From the entries that follow, copy exactly the lines beginning at the line holding "(** [str(n)] for an integer. *)" and continuing through the line holding "Forall (fun c => isspace c = false)".
Records to process Start Marker
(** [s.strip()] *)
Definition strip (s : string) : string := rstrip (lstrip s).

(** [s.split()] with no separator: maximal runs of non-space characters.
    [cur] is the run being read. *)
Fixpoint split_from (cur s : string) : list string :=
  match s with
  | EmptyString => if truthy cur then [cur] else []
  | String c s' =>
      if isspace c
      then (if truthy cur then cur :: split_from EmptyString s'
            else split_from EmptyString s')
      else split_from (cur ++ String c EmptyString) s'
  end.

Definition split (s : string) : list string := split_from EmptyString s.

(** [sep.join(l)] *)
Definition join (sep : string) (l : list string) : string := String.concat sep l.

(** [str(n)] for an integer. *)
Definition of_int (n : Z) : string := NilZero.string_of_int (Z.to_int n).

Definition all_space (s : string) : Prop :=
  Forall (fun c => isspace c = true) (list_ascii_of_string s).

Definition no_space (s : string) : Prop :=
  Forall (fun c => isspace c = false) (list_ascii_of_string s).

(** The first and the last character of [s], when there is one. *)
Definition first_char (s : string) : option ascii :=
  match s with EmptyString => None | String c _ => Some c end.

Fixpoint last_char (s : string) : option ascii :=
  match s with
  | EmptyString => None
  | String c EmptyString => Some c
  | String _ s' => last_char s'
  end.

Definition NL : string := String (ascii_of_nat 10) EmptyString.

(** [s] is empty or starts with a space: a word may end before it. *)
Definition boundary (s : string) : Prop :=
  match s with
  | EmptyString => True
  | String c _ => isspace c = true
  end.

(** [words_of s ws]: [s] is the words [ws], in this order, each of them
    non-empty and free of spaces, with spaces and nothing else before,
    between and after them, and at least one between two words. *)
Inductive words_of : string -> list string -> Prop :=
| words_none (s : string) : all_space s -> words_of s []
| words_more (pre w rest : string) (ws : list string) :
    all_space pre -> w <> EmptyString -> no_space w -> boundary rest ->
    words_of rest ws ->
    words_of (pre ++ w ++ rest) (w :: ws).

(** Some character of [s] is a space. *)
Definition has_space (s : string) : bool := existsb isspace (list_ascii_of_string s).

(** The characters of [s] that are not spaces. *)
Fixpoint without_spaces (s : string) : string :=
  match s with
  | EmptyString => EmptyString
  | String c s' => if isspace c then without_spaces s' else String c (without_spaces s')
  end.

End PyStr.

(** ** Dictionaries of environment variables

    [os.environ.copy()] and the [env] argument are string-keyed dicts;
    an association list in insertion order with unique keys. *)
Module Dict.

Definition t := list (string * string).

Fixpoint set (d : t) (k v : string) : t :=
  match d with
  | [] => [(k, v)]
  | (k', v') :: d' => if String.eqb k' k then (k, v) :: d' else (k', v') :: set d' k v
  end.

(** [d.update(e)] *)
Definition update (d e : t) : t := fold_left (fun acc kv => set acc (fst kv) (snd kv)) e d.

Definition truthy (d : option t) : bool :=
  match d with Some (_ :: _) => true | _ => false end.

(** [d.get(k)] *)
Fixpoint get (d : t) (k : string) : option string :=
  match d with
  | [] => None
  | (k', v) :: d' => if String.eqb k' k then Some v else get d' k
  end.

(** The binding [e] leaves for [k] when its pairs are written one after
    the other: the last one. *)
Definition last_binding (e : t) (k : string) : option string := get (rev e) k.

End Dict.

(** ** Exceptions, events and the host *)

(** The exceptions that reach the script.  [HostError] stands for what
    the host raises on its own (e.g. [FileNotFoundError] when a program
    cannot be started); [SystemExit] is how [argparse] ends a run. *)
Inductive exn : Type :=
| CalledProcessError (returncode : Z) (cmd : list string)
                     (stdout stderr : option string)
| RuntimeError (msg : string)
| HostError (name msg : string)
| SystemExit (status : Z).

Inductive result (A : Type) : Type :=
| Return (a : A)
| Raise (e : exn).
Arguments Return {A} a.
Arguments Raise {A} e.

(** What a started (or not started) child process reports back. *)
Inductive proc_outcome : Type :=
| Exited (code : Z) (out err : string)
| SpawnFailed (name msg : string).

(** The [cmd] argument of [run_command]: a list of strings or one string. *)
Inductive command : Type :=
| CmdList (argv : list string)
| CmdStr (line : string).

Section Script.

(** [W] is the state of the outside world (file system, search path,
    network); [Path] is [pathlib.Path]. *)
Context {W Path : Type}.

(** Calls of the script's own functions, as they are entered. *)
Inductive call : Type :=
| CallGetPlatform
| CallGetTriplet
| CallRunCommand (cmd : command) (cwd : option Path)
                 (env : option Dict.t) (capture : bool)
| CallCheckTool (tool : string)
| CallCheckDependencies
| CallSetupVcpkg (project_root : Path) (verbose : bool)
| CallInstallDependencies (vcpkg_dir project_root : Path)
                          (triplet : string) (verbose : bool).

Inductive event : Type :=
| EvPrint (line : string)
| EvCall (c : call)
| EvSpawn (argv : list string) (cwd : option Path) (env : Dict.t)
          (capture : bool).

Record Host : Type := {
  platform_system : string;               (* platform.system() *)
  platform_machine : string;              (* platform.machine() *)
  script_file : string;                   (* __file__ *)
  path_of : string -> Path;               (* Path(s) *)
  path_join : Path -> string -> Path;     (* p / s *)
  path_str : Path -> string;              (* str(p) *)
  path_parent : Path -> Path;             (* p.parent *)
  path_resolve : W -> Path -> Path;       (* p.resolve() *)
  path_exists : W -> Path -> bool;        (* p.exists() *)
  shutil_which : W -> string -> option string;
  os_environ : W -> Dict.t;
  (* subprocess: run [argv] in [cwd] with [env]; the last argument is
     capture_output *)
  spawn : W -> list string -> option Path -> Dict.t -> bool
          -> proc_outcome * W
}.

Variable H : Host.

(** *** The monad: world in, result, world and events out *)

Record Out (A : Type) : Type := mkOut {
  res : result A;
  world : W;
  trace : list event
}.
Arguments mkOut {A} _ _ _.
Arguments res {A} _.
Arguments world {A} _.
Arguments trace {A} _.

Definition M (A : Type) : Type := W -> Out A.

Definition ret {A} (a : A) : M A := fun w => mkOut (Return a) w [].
Records to process End Marker
Records to process Start Marker
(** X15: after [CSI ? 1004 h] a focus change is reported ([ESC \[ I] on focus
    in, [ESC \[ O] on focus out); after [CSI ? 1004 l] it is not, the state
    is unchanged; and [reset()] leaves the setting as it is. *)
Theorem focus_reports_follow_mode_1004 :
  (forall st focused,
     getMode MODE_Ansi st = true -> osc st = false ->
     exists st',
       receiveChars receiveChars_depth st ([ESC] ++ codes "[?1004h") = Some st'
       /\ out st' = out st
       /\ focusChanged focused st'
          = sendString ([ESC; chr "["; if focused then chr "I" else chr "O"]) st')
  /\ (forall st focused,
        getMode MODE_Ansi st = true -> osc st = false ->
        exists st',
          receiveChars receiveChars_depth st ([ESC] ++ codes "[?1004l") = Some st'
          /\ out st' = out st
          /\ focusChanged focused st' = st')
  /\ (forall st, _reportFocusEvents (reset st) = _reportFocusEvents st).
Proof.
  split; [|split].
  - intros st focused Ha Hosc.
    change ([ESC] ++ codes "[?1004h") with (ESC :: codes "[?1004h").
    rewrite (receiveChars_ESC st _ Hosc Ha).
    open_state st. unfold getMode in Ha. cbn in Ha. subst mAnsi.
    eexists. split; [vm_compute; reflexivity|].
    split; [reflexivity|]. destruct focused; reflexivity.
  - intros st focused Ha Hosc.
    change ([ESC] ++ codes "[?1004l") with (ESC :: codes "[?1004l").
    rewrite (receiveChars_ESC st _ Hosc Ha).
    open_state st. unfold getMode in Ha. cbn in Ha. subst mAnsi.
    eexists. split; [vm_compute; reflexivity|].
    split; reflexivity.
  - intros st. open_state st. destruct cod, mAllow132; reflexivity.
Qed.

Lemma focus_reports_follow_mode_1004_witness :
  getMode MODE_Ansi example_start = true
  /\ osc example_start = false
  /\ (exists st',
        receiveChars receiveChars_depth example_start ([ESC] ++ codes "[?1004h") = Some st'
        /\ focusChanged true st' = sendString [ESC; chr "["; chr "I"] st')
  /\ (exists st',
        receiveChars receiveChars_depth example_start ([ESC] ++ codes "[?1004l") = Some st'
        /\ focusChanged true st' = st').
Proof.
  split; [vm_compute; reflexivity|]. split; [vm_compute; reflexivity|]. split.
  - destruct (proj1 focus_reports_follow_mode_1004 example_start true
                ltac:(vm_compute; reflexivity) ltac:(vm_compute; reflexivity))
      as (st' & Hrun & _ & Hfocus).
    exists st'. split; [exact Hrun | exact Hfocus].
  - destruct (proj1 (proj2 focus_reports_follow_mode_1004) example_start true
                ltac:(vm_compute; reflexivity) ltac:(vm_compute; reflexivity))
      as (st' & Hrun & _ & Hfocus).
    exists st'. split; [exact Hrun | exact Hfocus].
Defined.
Records to process End Marker
● Task answer
(** [str(n)] for an integer. *)
Definition of_int (n : Z) : string := NilZero.string_of_int (Z.to_int n).

Definition all_space (s : string) : Prop :=
  Forall (fun c => isspace c = true) (list_ascii_of_string s).

Definition no_space (s : string) : Prop :=
  Forall (fun c => isspace c = false) (list_ascii_of_string s).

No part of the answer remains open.